Saved data entries:
────────────────────
(** X14 (no lost updates when the sink does not suspend).  What holds of
    C2.  Assume that the write sink accepts every batch
    and does not suspend the loop (no [set_fade] is made during a call of
    the sink), that the clock never goes back and passes every time, and
    that every dirty or scheduled light has a callback (it got there
    through [set_fade]).  Then, from any such state:
    - the next iteration of the loop returns, having evaluated every light
      marked dirty, at a reading of the clock made in that iteration, and
      leaves the dirty list empty;
    - the schedule it leaves is the part of the schedule not promoted
      followed by one entry for each evaluation that reported the fade
      incomplete, due at the time of the evaluation plus the reported
      duration, and by none for an evaluation that reported completion;
    - every light in the schedule is evaluated again, within finitely many
      iterations and whatever the requests made during the sleeps, at a
      time not before the entry is due;
    and the state reached satisfies the assumption again, so that the
    three facts repeat from evaluation to evaluation until one reports
    completion. *)
Theorem no_lost_updates_when_sink_does_not_suspend self requests w :
  (forall k b, update_callback self k b = Some []) ->
  monotone (clock self) ->
  unbounded (clock self) ->
  callbacks_set w ->
  (exists fuel0 w' j new,
     (forall fuel, fuel0 <= fuel ->
                   _send_updates_iteration self fuel w = (w', Ok tt)) /\
     trace w' = new ++ trace w /\
     (forall light,
        In light (dirty_lights w) ->
        exists t r k,
          In (EvEvaluate light t r) new /\
          t = clock self k /\ clock_reads w <= k) /\
     dirty_lights w' = [] /\
     dirty_schedule w' = skipn j (dirty_schedule w) ++ scheduled new /\
     callbacks_set w') /\
  (forall due light,
     In (due, light) (dirty_schedule w) ->
     exists n fuel0 w' new t r,
       (forall fuel,
          fuel0 <= fuel ->
          _send_updates self fuel (first_requests requests n) w = (w', Ok tt)) /\
       trace w' = new ++ trace w /\
       In (EvEvaluate light t r) new /\ (due <= t)%Q /\
       callbacks_set w').
Proof.
  intros Hsink Hmono Hunb Hset. split.
  - destruct (send_updates_iteration_ok self Hsink
                (S (length (dirty_lights w) + length (dirty_schedule w))) w
                Hset (Nat.lt_succ_diag_r _))
      as (w' & j & new & Hit & Ht).
    exists (S (length (dirty_lights w) + length (dirty_schedule w))), w', j, new.
    split.
    { intros fuel Hf.
      apply (send_updates_iteration_more_fuel self _ fuel w w' Hf Hit). }
    split; [apply (ticked_trace _ _ _ _ _ Ht)|]. split.
    { intros light Hl.
      assert (Hev : In light (evaluated new))
        by (apply (ticked_evaluated _ _ _ _ _ Ht); left; exact Hl).
      apply evaluated_In in Hev. destruct Hev as (t & r & Hev).
      destruct (ticked_times _ _ _ _ _ Ht light t r Hev) as (k & Hk & ->).
      exists (clock self k), r, k. split; [exact Hev|]. split; [reflexivity|].
      lia. }
    split; [apply (ticked_dirty _ _ _ _ _ Ht)|].
    split; [apply (ticked_schedule _ _ _ _ _ Ht)|].
    eapply ticked_callbacks_set; eassumption.
  - intros due light Hin. apply in_split in Hin.
    destruct Hin as (pre & post & Hq).
    destruct (all_due_later self Hmono (pre ++ [(due, light)]) Hunb) as [K HK].
    apply (scheduled_entry_evaluated self Hsink Hmono K K w pre due light post
             requests Hset Hq HK).
    lia.
Qed.

Lemma fading_and_dirty_callbacks_set : callbacks_set fading_and_dirty.
Proof.
  intros light Hl. vm_compute in Hl. unfold has_callback.
  destruct Hl as [[<-|[]]|[<-|[<-|[]]]]; vm_compute; discriminate.
Qed.

(** The assumptions of the theorem hold of the bus, with light 3 dirty and
    lights 1 and 2 scheduled. *)
Lemma no_lost_updates_on_the_bus :
  (exists fuel0 w' j new,
     (forall fuel, fuel0 <= fuel ->
                   _send_updates_iteration (bus 8) fuel fading_and_dirty
                   = (w', Ok tt)) /\
     trace w' = new ++ trace fading_and_dirty /\
     (forall light,
        In light (dirty_lights fading_and_dirty) ->
        exists t r k,
          In (EvEvaluate light t r) new /\
          t = clock (bus 8) k /\ clock_reads fading_and_dirty <= k) /\
     dirty_lights w' = [] /\
     dirty_schedule w'
     = skipn j (dirty_schedule fading_and_dirty) ++ scheduled new /\
     callbacks_set w') /\
  (forall due light,
     In (due, light) (dirty_schedule fading_and_dirty) ->
     exists n fuel0 w' new t r,
       (forall fuel,
          fuel0 <= fuel ->
          _send_updates (bus 8) fuel (first_requests (fun _ => []) n)
                        fading_and_dirty = (w', Ok tt)) /\
       trace w' = new ++ trace fading_and_dirty /\
       In (EvEvaluate light t r) new /\ (due <= t)%Q /\
       callbacks_set w').
Proof.
  apply (no_lost_updates_when_sink_does_not_suspend (bus 8) (fun _ => [])
                                                    fading_and_dirty).
  - reflexivity.
  - apply bus_clock_monotone.
  - apply bus_clock_unbounded.
  - apply fading_and_dirty_callbacks_set.
Defined.

Lemma returns_after {A : Type} (m : M A) w a :
  snd (m w) = Ok a -> m w = (after m w, Ok a).
Proof. unfold after. destruct (m w). simpl. intros ->. reflexivity. Qed.

(** With nothing dirty and nothing scheduled an iteration does nothing. *)
Lemma idle_iteration self fuel w :
  dirty_lights w = [] -> dirty_schedule w = [] ->
  _send_updates_iteration self (S fuel) w = (w, Ok tt).
Proof.
  destruct w as [d q h c k tr]. simpl. intros -> ->. reflexivity.
Qed.

Lemma idle_forever self fuel n w :
  dirty_lights w = [] -> dirty_schedule w = [] ->
  _send_updates self (S fuel) (repeat [] n) w = (w, Ok tt).
Proof.
  intros Hd Hq. induction n as [|n IH]; [reflexivity|].
  simpl. unfold bind at 1. rewrite (idle_iteration self fuel w Hd Hq).
  cbv iota beta. unfold bind at 1. simpl. exact IH.
Qed.

(** C2 fails on the code.  The sink of [suspending_bus] suspends the loop
    during its first call, and another task then calls [set_fade] on
    light 9: light 9 is appended to the dirty list.  With light 1 alone
    dirty, that call is the flush of the last run, after the [for] loop:
    [self.dirty_lights.clear()] then drops the marking of light 9, and
    light 9, with its callback stored, is evaluated in no later iteration.
    When the same call of the sink is a flush inside the [for] loop (lights
    1 and 3 dirty), the loop meets light 9 and evaluates it in the same
    iteration. *)
Theorem marking_during_last_flush_is_lost :
  (forall n,
     let w := after (_send_updates suspending_bus some_fuel
                                   ([] :: repeat [] n)) one_dirty in
     snd (_send_updates suspending_bus some_fuel ([] :: repeat [] n) one_dirty)
     = Ok tt /\
     match _callback (lights w 9) with
     | Some cb => cb 100%Z 0%Q = (1%Q, 0%Z, true)
     | None => False
     end /\
     _last_brightness (lights w 9) = None /\
     evaluated (trace w) = [1] /\
     written (trace w) = [[(1, 1%Q, 0%Z)]] /\
     dirty_lights w = [] /\ dirty_schedule w = []) /\
  evaluated (trace (after (_send_updates_iteration suspending_bus some_fuel)
                          one_and_three_dirty))
  = [1; 3; 9].
Proof.
  split; [|reflexivity].
  intros n.
  assert (Hrun : _send_updates suspending_bus some_fuel ([] :: repeat [] n)
                               one_dirty
                 = (after (_send_updates_iteration suspending_bus some_fuel)
                          one_dirty, Ok tt)).
  { change some_fuel with (S 99). simpl _send_updates. unfold bind at 1.
    rewrite (returns_after (_send_updates_iteration suspending_bus (S 99))
                           one_dirty tt) by (vm_compute; reflexivity).
    cbv iota beta. unfold bind at 1. simpl do_requests. unfold ret at 1.
    cbv iota beta. apply idle_forever; vm_compute; reflexivity. }
  unfold after. cbv zeta. rewrite Hrun. vm_compute. repeat split; reflexivity.
Qed.

(** The scenario of the specification: an evaluation at time 0 reports
    [(1/2, 1000 ms, not done)]; the light is scheduled at 1 s, promoted at
    the iteration where the clock reads 1 s and evaluated at the next
    reading of the clock. *)
Example rescheduled_after_remaining_duration :
  let w := after (set_fade 5 (cb_const (1 # 2) 1000 false)) fresh in
  let w1 := after (_send_updates_iteration (bus 8) some_fuel) w in
  let w2 := after (_send_updates_iteration (bus 8) some_fuel) w1 in
  dirty_schedule w1 = [((0 + inject_Z 1000 / 1000)%Q, 5)] /\
  history w1 = [EvCallback 5 100 0 (1 # 2, 1000%Z, false);
                EvEvaluate 5 0 (1 # 2, 1000%Z, false);
                EvUpdate [(5, 1 # 2, 1000%Z)]] /\
  history w2 = history w1
               ++ [EvCallback 5 100 2 (1 # 2, 1000%Z, false);
                   EvEvaluate 5 2 (1 # 2, 1000%Z, false);
                   EvUpdate [(5, 1 # 2, 1000%Z)]].
Proof. vm_compute. repeat split; reflexivity. Qed.

(** ** Rules for the further properties *)

Lemma quiet_ret {A : Type} (a : A) : quiet (ret a).
Proof. intro w. split; reflexivity. Qed.

Lemma quiet_bind {A B : Type} (m : M A) (k : A -> M B) :
  quiet m -> (forall a, quiet (k a)) -> quiet (bind m k).
Proof.
  intros Hm Hk w. unfold bind. destruct (Hm w) as [Ht Hq].
  destruct (m w) as [w' [a|e]]; simpl in *; [|auto].
  destruct (Hk a w') as [Ht' Hq']. split; congruence.
Qed.

Lemma quiet_get_time self : quiet (get_time self).
Proof. intro w. split; reflexivity. Qed.

Lemma quiet_next_sink_call : quiet next_sink_call.
Proof. intro w. split; reflexivity. Qed.

Lemma quiet_get_dirty_lights : quiet get_dirty_lights.
Proof. intro w. split; reflexivity. Qed.

Lemma quiet_set_dirty_lights l : quiet (set_dirty_lights l).
Proof. intro w. split; reflexivity. Qed.

Lemma quiet_set_fade light cb : quiet (set_fade light cb).
Proof. intro w. split; reflexivity. Qed.

Lemma quiet_do_requests rs : quiet (do_requests rs).
Proof.
  induction rs as [|[light cb] rs IH]; [apply quiet_ret|].
  simpl. apply quiet_bind; [apply quiet_set_fade|auto].
Qed.

Lemma hoare_since_quiet {A : Type} (m : M A) base P :
  quiet m -> hoare (since base P) m (fun _ => since base P) (since base P).
Proof.
  intros Hq w (new & Ht & HP). destruct (Hq w) as [Ht' Hq'].
  destruct (m w) as [w' [a|e]]; simpl in *; exists new;
    rewrite Ht', Hq'; auto.
Qed.

Lemma evaluate_shape light t w :
  match get_fade_and_brightness light t w with
  | (w', Ok r) =>
      (exists evs, evaluation_events light t r evs /\ trace w' = evs ++ trace w)
      /\ dirty_schedule w' = dirty_schedule w
  | (w', Raise _) =>
      trace w' = trace w /\ dirty_schedule w' = dirty_schedule w
  end.
Proof.
  unfold get_fade_and_brightness, bind, load.
  destruct (truthy (_last_brightness (lights w light))) as [cached|].
  - simpl. split; [|reflexivity]. eexists. split; [left; reflexivity|reflexivity].
  - destruct (_callback (lights w light)) as [cb|]; [|split; reflexivity].
    destruct (cb (get_max_fade_ms (lights w light)) t) as [[b f] d].
    destruct d; simpl; (split; [|reflexivity]); eexists;
      (split; [right; eexists; reflexivity|reflexivity]).
Qed.

Lemma scheduled_evaluation_events light t b f d evs :
  evaluation_events light t (b, f, d) evs ->
  scheduled evs = if d then [] else [((t + inject_Z f / 1000)%Q, light)].
Proof. intros [->|[m ->]]; destruct d; reflexivity. Qed.

Lemma results_evaluation_events light t b f d evs :
  evaluation_events light t (b, f, d) evs -> results evs = [(light, b, f)].
Proof. intros [->|[m ->]]; reflexivity. Qed.

Lemma evaluated_evaluation_events light t r evs :
  evaluation_events light t r evs -> evaluated evs = [light].
Proof. intros [->|[m ->]]; reflexivity. Qed.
────────────────────
Could you report how many lines of the entries include the word "Hrun"? Only the number is needed.

2